* Assigned task: Where the records below reach the line containing "are idealised as", start transcribing, and end with the line containing "The generators are", exactly and with nothing else added.

* Provided entries:

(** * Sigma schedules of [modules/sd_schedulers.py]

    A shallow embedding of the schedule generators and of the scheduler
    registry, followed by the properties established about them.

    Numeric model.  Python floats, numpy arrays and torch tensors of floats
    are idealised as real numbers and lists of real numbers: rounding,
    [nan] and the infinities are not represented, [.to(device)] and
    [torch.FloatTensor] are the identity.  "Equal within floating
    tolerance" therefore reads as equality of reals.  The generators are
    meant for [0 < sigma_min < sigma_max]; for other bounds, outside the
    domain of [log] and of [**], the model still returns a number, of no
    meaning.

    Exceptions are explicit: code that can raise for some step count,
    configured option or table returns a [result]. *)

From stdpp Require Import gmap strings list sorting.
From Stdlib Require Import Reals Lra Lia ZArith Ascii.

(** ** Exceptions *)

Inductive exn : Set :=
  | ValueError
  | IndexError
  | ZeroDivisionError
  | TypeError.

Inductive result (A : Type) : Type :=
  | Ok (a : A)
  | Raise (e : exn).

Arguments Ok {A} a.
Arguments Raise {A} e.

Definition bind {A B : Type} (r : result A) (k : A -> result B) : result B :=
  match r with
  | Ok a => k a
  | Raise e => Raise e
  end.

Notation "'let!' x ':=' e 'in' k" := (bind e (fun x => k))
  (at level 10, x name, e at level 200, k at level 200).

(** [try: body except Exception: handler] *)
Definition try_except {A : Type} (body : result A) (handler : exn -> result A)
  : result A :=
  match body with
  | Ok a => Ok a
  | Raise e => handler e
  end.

* Result:
    are idealised as real numbers and lists of real numbers: rounding,
    [nan] and the infinities are not represented, [.to(device)] and
    [torch.FloatTensor] are the identity.  "Equal within floating
    tolerance" therefore reads as equality of reals.  The generators are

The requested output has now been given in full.